Definition CSHA256_Finalize (c : CSHA256) : bytes :=
  let sizedesc := WriteBE64 (u64 (Z.shiftl (sha_bytes c) 3)) in
  let c := CSHA256_Write c (take (Z.to_nat (1 + (119 - sha_bytes c mod 64) mod 64)) sha_pad) in
  let c := CSHA256_Write c sizedesc in
  let '(s0, s1, s2, s3, s4, s5, s6, s7) := sha_s c in
  WriteBE32 s0 ++ WriteBE32 s1 ++ WriteBE32 s2 ++ WriteBE32 s3 ++
  WriteBE32 s4 ++ WriteBE32 s5 ++ WriteBE32 s6 ++ WriteBE32 s7.

(** [CHash256]: the data is written piecewise, then hashed twice. *)
Definition CHash256_Finalize (c : CSHA256) : bytes :=
  let buf := CSHA256_Finalize c in
  CSHA256_Finalize (CSHA256_Write CSHA256_Reset buf).

(** [Hash(begin, end)] over one range, and over the concatenation of two. *)
Definition Hash (data : bytes) : bytes :=
  CHash256_Finalize (CSHA256_Write CSHA256_Reset data).
Definition Hash2 (p1 p2 : bytes) : bytes :=
  CHash256_Finalize (CSHA256_Write (CSHA256_Write CSHA256_Reset p1) p2).

(** ** Reference: FIPS 180-4 *)

Module Fips.
Definition ROTR (n x : Z) : Z := Z.lor (Z.shiftr x n) (u32 (Z.shiftl x (32 - n))).
Definition ch (x y z : Z) : Z := Z.lxor (Z.land x y) (Z.ldiff z x).
Definition maj (x y z : Z) : Z := Z.lxor (Z.lxor (Z.land x y) (Z.land x z)) (Z.land y z).
Definition Sig0 (x : Z) : Z := Z.lxor (Z.lxor (ROTR 2 x) (ROTR 13 x)) (ROTR 22 x).
Definition Sig1 (x : Z) : Z := Z.lxor (Z.lxor (ROTR 6 x) (ROTR 11 x)) (ROTR 25 x).
Definition sig0 (x : Z) : Z := Z.lxor (Z.lxor (ROTR 7 x) (ROTR 18 x)) (Z.shiftr x 3).
Definition sig1 (x : Z) : Z := Z.lxor (Z.lxor (ROTR 17 x) (ROTR 19 x)) (Z.shiftr x 10).

(** The constants of the standard: the first 32 bits of the fractional parts of the
    cube roots of the first 64 primes, and of the square roots of the first 8. *)
Definition primes (n : nat) : list Z :=
  take n (filter (fun p => forallb (fun d => negb (p mod d =? 0)) (seqZ 2 (p - 2))) (seqZ 2 400)).

Fixpoint cbrt_bits (k : nat) (n r : Z) : Z :=
  match k with
  | O => r
  | S k => let r' := r + 2 ^ Z.of_nat k in cbrt_bits k n (if r' ^ 3 <=? n then r' else r)
  end.

Definition K : list Z :=
  Eval vm_compute in map (fun p => u32 (cbrt_bits 36 (p * 2 ^ 96) 0)) (primes 64).

Definition H0 : sha_state :=
  Eval vm_compute in
  match map (fun p => u32 (Z.sqrt (p * 2 ^ 64))) (primes 8) with
  | [a; b; c; d; e; f; g; h] => (a, b, c, d, e, f, g, h)
  | _ => (0, 0, 0, 0, 0, 0, 0, 0)
  end.

(** [W_t = sig1 W_(t-2) + W_(t-7) + sig0 W_(t-15) + W_(t-16)] for [16 <= t]. *)
Fixpoint schedule (n : nat) (ws : list Z) : list Z :=
  match n with
  | O => ws
  | S n =>
      let W := schedule n ws in
      let t := length W in
      let at_ i := nth i W 0 in
      W ++ [u32 (sig1 (at_ (t - 2)%nat) + at_ (t - 7)%nat + sig0 (at_ (t - 15)%nat) + at_ (t - 16)%nat)]
  end.

Definition step (k w : Z) (st : sha_state) : sha_state :=
  let '(a, b, c, d, e, f, g, h) := st in
  let T1 := h + Sig1 e + ch e f g + k + w in
  let T2 := Sig0 a + maj a b c in
  (u32 (T1 + T2), a, b, c, u32 (d + T1), e, f, g).

Fixpoint rounds (ks ws : list Z) (st : sha_state) : sha_state :=
  match ks, ws with
  | k :: ks, w :: ws => rounds ks ws (step k w st)
  | _, _ => st
  end.

Definition add_state (s t : sha_state) : sha_state :=
  let '(s0, s1, s2, s3, s4, s5, s6, s7) := s in
  let '(a, b, c, d, e, f, g, h) := t in
  (u32 (s0 + a), u32 (s1 + b), u32 (s2 + c), u32 (s3 + d),
   u32 (s4 + e), u32 (s5 + f), u32 (s6 + g), u32 (s7 + h)).

Definition words (block : bytes) : list Z := map (fun i => ReadBE32 block (4 * i)) (seq 0 16).

Definition compress (H : sha_state) (block : bytes) : sha_state :=
  add_state H (rounds K (schedule 48 (words block)) H).

(** The message padded to a multiple of 64 bytes: [0x80], zeros, bit length. *)
Definition pad (m : bytes) : bytes :=
  m ++ [x80] ++ replicate (Z.to_nat ((55 - Zlength m) mod 64)) x00 ++ be_bytes 8 (8 * Zlength m).

Definition blocks (n : nat) (m : bytes) : list bytes :=
  map (fun i => take 64 (drop (64 * i) m)) (seq 0 n).

Definition digest (s : sha_state) : bytes :=
  let '(s0, s1, s2, s3, s4, s5, s6, s7) := s in
  concat (map (be_bytes 4) [s0; s1; s2; s3; s4; s5; s6; s7]).

Definition sha256 (m : bytes) : bytes :=
  let p := pad m in
  digest (fold_left compress (blocks (length p / 64) p) H0).
End Fips.

(** ** The unrolled block function is the reference one *)

Lemma Ch_fips x y z : Ch x y z = Fips.ch x y z.
Proof.
  apply Z.bits_inj'. intros i Hi. unfold Ch, Fips.ch.
  rewrite !Z.lxor_spec, !Z.land_spec, Z.ldiff_spec, Z.lxor_spec.
  by destruct (Z.testbit x i), (Z.testbit y i), (Z.testbit z i).
Qed.

Lemma Maj_fips x y z : Maj x y z = Fips.maj x y z.
Proof.
  apply Z.bits_inj'. intros i Hi. unfold Maj, Fips.maj.
  rewrite !Z.lxor_spec, Z.lor_spec, !Z.land_spec, Z.lor_spec.
  by destruct (Z.testbit x i), (Z.testbit y i), (Z.testbit z i).
Qed.

Lemma u32_add_r a b : u32 (a + u32 b) = u32 (a + b).
Proof. apply Z.add_mod_idemp_r. lia. Qed.
Lemma u32_add_l a b : u32 (u32 a + b) = u32 (a + b).
Proof. apply Z.add_mod_idemp_l. lia. Qed.

Lemma step_Round a b c d e f g h k w d' h' :
  Round a b c d e f g h k w = (d', h') ->
  Fips.step k w (a, b, c, d, e, f, g, h) = (h', a, b, c, d', e, f, g).
Proof.
  unfold Round, Fips.step. intros [= <- <-].
  rewrite u32_add_r, u32_add_l, u32_add_r, Ch_fips, Maj_fips. done.
Qed.

Lemma schedule_word a b : u32 (a + u32 b) = u32 (b + a).
Proof. by rewrite u32_add_r, Z.add_comm. Qed.

Lemma schedule_last a b c d : u32 (a + b + c + d) = u32 (b + c + d + a).
Proof. f_equal. lia. Qed.

Lemma let_intro {A B} (P : B -> Prop) (v : A) (b : A -> B) :
  (forall y, v = y -> P (b y)) -> P (let x := v in b x).
Proof. intros H. by apply H. Qed.

Lemma schedule_extend n ws W w :
  Fips.schedule n ws = W ->
  u32 (Fips.sig1 (nth (length W - 2) W 0) + nth (length W - 7) W 0
       + Fips.sig0 (nth (length W - 15) W 0) + nth (length W - 16) W 0) = w ->
  Fips.schedule (S n) ws = W ++ [w].
Proof. intros <- <-. done. Qed.

(** Run one round of a group: name the message word, then the updated words. *)
Ltac sha_round :=
  lazymatch goal with
  | |- ?P (let x := ?v in @?b x) => refine (let_intro P v b _); intros ?w ?Hw; cbv beta
  | |- ?P (match ?R with (_, _) => _ end) => destruct R as [?d ?h] eqn:?
  end.

Definition wlist (ws : sha_words) : list Z :=
  let '(w0, w1, w2, w3, w4, w5, w6, w7, w8, w9, w10, w11, w12, w13, w14, w15) := ws in
  [w0; w1; w2; w3; w4; w5; w6; w7; w8; w9; w10; w11; w12; w13; w14; w15].

(** A group runs its rounds on the next sixteen words of the schedule. *)
Definition group_ok (ks l : list Z) (st : sha_state) (r : sha_state * sha_words) : Prop :=
  r.1 = Fips.rounds ks (wlist r.2) st /\ Fips.schedule 16 l = l ++ wlist r.2.

Ltac rounds_done :=
  cbn [Fips.rounds wlist fst snd firstn skipn Fips.K]; repeat (erewrite step_Round by eassumption); reflexivity.

Ltac schedule_done :=
  match goal with
  | |- Fips.schedule _ ?l = _ =>
      let S := fresh "S" in
      assert (S : Fips.schedule 0 l = l) by reflexivity;
      do 16 (eapply schedule_extend in S;
             [|cbn [nth length Nat.sub]; first [rewrite <- schedule_word; eassumption | rewrite <- schedule_last; symmetry; eassumption]];
             cbn [app] in S);
      exact S
  end.

Lemma Transform_16_31_ok st ws :
  group_ok (take 16 (drop 16 Fips.K)) (wlist ws) st (Transform_16_31 (st, ws)).
Proof.
  destruct st as [[[[[[[a b] c] d] e] f] g] h].
  destruct ws as [[[[[[[[[[[[[[[w0 w1] w2] w3] w4] w5] w6] w7] w8] w9] w10] w11] w12] w13] w14] w15].
  cbn [wlist]. cbv beta iota delta [Transform_16_31]. do 32 sha_round.
  split; [rounds_done|schedule_done].
Qed.

Lemma Transform_32_47_ok st ws :
  group_ok (take 16 (drop 32 Fips.K)) (wlist ws) st (Transform_32_47 (st, ws)).
Proof.
  destruct st as [[[[[[[a b] c] d] e] f] g] h].
  destruct ws as [[[[[[[[[[[[[[[w0 w1] w2] w3] w4] w5] w6] w7] w8] w9] w10] w11] w12] w13] w14] w15].
  cbn [wlist]. cbv beta iota delta [Transform_32_47]. do 32 sha_round.
  split; [rounds_done|schedule_done].
Qed.

(** The last group does not store its last two words. *)
Definition last_group_ok (ks l : list Z) (st r : sha_state) : Prop :=
  exists ws, r = Fips.rounds ks ws st /\ Fips.schedule 16 l = l ++ ws.

Lemma Transform_48_63_ok st ws :
  last_group_ok (drop 48 Fips.K) (wlist ws) st (Transform_48_63 (st, ws)).
Proof.
  destruct st as [[[[[[[a b] c] d] e] f] g] h].
  destruct ws as [[[[[[[[[[[[[[[w0 w1] w2] w3] w4] w5] w6] w7] w8] w9] w10] w11] w12] w13] w14] w15].
  cbn [wlist]. cbv beta iota delta [Transform_48_63]. do 28 sha_round.
  do 2 (lazymatch goal with
        | |- context [Round _ _ _ _ _ _ _ _ _ ?w] =>
            let y := fresh "w" in remember w as y eqn:?; sha_round
        end).
  exists [w; w16; w17; w18; w19; w20; w21; w22; w23; w24; w25; w26; w27; w28; w29; w30].
  split; [rounds_done|schedule_done].
Qed.

Lemma Transform_0_15_ok st chunk :
  let r := Transform_0_15 st chunk in
  r.1 = Fips.rounds (take 16 Fips.K) (wlist r.2) st /\ wlist r.2 = Fips.words chunk.
Proof.
  destruct st as [[[[[[[a b] c] d] e] f] g] h]. cbv zeta.
  set (P := fun r : sha_state * sha_words => r.1 = Fips.rounds (take 16 Fips.K) (wlist r.2) (a, b, c, d, e, f, g, h)
             /\ wlist r.2 = Fips.words chunk).
  change (P (Transform_0_15 (a, b, c, d, e, f, g, h) chunk)).
  cbv beta iota delta [Transform_0_15]. do 32 sha_round.
  split; [rounds_done|]. cbn [wlist snd]. unfold Fips.words. cbn [seq map Nat.mul Nat.add].
  congruence.
Qed.

(** *** The schedule, sixteen words at a time *)

Lemma schedule_length n l : length (Fips.schedule n l) = (length l + n)%nat.
Proof. induction n as [|n IH]; cbn [Fips.schedule]; rewrite ?length_app, ?IH; simpl; lia. Qed.

Lemma schedule_add a b l : Fips.schedule (a + b) l = Fips.schedule a (Fips.schedule b l).
Proof. induction a as [|a IH]; [done|]. cbn [Nat.add Fips.schedule]. by rewrite IH. Qed.

Lemma nth_suffix (p W : list Z) i :
  (0 < i <= length W)%nat -> nth (length (p ++ W) - i) (p ++ W) 0 = nth (length W - i) W 0.
Proof.
  intros Hi. rewrite length_app, app_nth2 by lia. f_equal. lia.
Qed.

(** Only the last sixteen words matter. *)
Lemma schedule_prefix n p l :
  (16 <= length l)%nat -> Fips.schedule n (p ++ l) = p ++ Fips.schedule n l.
Proof.
  intros Hl. induction n as [|n IH]; [done|]. cbn [Fips.schedule].
  rewrite IH, !nth_suffix by (rewrite schedule_length; lia). by rewrite <- (assoc_L (++)).
Qed.

Lemma rounds_app ks1 ks2 ws1 ws2 st :
  length ks1 = length ws1 ->
  Fips.rounds (ks1 ++ ks2) (ws1 ++ ws2) st = Fips.rounds ks2 ws2 (Fips.rounds ks1 ws1 st).
Proof.
  revert ws1 st. induction ks1 as [|k ks1 IH]; intros [|w ws1] st H; try done.
  cbn [app Fips.rounds]. apply IH. by injection H.
Qed.

Lemma length_wlist ws : length (wlist ws) = 16%nat.
Proof. by destruct ws as [[[[[[[[[[[[[[[? ?] ?] ?] ?] ?] ?] ?] ?] ?] ?] ?] ?] ?] ?] ?]. Qed.

Lemma Transform_block_compress s chunk : Transform_block s chunk = Fips.compress s chunk.
Proof.
  unfold Fips.compress, Transform_block.
  destruct (Transform_0_15_ok s chunk) as [E0 Ew].
  destruct (Transform_0_15 s chunk) as [st0 ws0]. cbn [fst snd] in *.
  destruct (Transform_16_31_ok st0 ws0) as [E1 S1].
  destruct (Transform_16_31 (st0, ws0)) as [st1 ws1]. cbn [fst snd] in *.
  destruct (Transform_32_47_ok st1 ws1) as [E2 S2].
  destruct (Transform_32_47 (st1, ws1)) as [st2 ws2]. cbn [fst snd] in *.
  destruct (Transform_48_63_ok st2 ws2) as (ws3 & E3 & S3). rewrite E3.
  assert (Fips.schedule 48 (Fips.words chunk)
          = wlist ws0 ++ wlist ws1 ++ wlist ws2 ++ ws3) as ->.
  { rewrite <- Ew. change 48%nat with (16 + (16 + 16))%nat. rewrite !schedule_add, S1.
    rewrite schedule_prefix, S2, (assoc_L (++)), schedule_prefix, S3 by (rewrite length_wlist; lia).
    by rewrite <- !(assoc_L (++)). }
  change Fips.K with (take 16 Fips.K ++ take 16 (drop 16 Fips.K) ++ take 16 (drop 32 Fips.K) ++ drop 48 Fips.K).
  rewrite !rounds_app by (rewrite length_wlist; done). by rewrite <- E0, <- E1, <- E2.
Qed.

(** ** The hasher buffers whatever pieces it is given *)

Lemma words_take chunk : Fips.words (take 64 chunk) = Fips.words chunk.
Proof.
  unfold Fips.words. apply List.map_ext_in. intros i [_ Hi]%in_seq. unfold ReadBE32.
  rewrite skipn_firstn_comm, take_take. do 2 f_equal. lia.
Qed.

Lemma Transform_block_take s chunk : Transform_block s (take 64 chunk) = Transform_block s chunk.
Proof. rewrite !Transform_block_compress. unfold Fips.compress. by rewrite words_take. Qed.

#[local] Opaque Transform_block Fips.compress.

Lemma Transform_add s m a b :
  Transform s m (a + b) = Transform (Transform s m a) (drop (64 * a) m) b.
Proof.
  revert s m. induction a as [|a IH]; intros s m; [done|].
  cbn [Nat.add]. unfold Transform in *. cbn [Transform_loop]. rewrite IH, drop_drop.
  do 2 f_equal. lia.
Qed.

□ □ □ □ □

» Problem to work on
Set down again, word for word, the stretch of records from the line with "let c := CSHA256_Write c (take" to the line with "[a; b; c; d; e;", both of those lines included.

» Task response
  let c := CSHA256_Write c (take (Z.to_nat (1 + (119 - sha_bytes c mod 64) mod 64)) sha_pad) in
  let c := CSHA256_Write c sizedesc in
  let '(s0, s1, s2, s3, s4, s5, s6, s7) := sha_s c in
  WriteBE32 s0 ++ WriteBE32 s1 ++ WriteBE32 s2 ++ WriteBE32 s3 ++
  WriteBE32 s4 ++ WriteBE32 s5 ++ WriteBE32 s6 ++ WriteBE32 s7.

(** [CHash256]: the data is written piecewise, then hashed twice. *)
Definition CHash256_Finalize (c : CSHA256) : bytes :=
  let buf := CSHA256_Finalize c in
  CSHA256_Finalize (CSHA256_Write CSHA256_Reset buf).

(** [Hash(begin, end)] over one range, and over the concatenation of two. *)
Definition Hash (data : bytes) : bytes :=
  CHash256_Finalize (CSHA256_Write CSHA256_Reset data).
Definition Hash2 (p1 p2 : bytes) : bytes :=
  CHash256_Finalize (CSHA256_Write (CSHA256_Write CSHA256_Reset p1) p2).

(** ** Reference: FIPS 180-4 *)

Module Fips.
Definition ROTR (n x : Z) : Z := Z.lor (Z.shiftr x n) (u32 (Z.shiftl x (32 - n))).
Definition ch (x y z : Z) : Z := Z.lxor (Z.land x y) (Z.ldiff z x).
Definition maj (x y z : Z) : Z := Z.lxor (Z.lxor (Z.land x y) (Z.land x z)) (Z.land y z).
Definition Sig0 (x : Z) : Z := Z.lxor (Z.lxor (ROTR 2 x) (ROTR 13 x)) (ROTR 22 x).
Definition Sig1 (x : Z) : Z := Z.lxor (Z.lxor (ROTR 6 x) (ROTR 11 x)) (ROTR 25 x).
Definition sig0 (x : Z) : Z := Z.lxor (Z.lxor (ROTR 7 x) (ROTR 18 x)) (Z.shiftr x 3).
Definition sig1 (x : Z) : Z := Z.lxor (Z.lxor (ROTR 17 x) (ROTR 19 x)) (Z.shiftr x 10).

(** The constants of the standard: the first 32 bits of the fractional parts of the
    cube roots of the first 64 primes, and of the square roots of the first 8. *)
Definition primes (n : nat) : list Z :=
  take n (filter (fun p => forallb (fun d => negb (p mod d =? 0)) (seqZ 2 (p - 2))) (seqZ 2 400)).

Fixpoint cbrt_bits (k : nat) (n r : Z) : Z :=
  match k with
  | O => r
  | S k => let r' := r + 2 ^ Z.of_nat k in cbrt_bits k n (if r' ^ 3 <=? n then r' else r)
  end.

Definition K : list Z :=
  Eval vm_compute in map (fun p => u32 (cbrt_bits 36 (p * 2 ^ 96) 0)) (primes 64).

Definition H0 : sha_state :=
  Eval vm_compute in
  match map (fun p => u32 (Z.sqrt (p * 2 ^ 64))) (primes 8) with
  | [a; b; c; d; e; f; g; h] => (a, b, c, d, e, f, g, h)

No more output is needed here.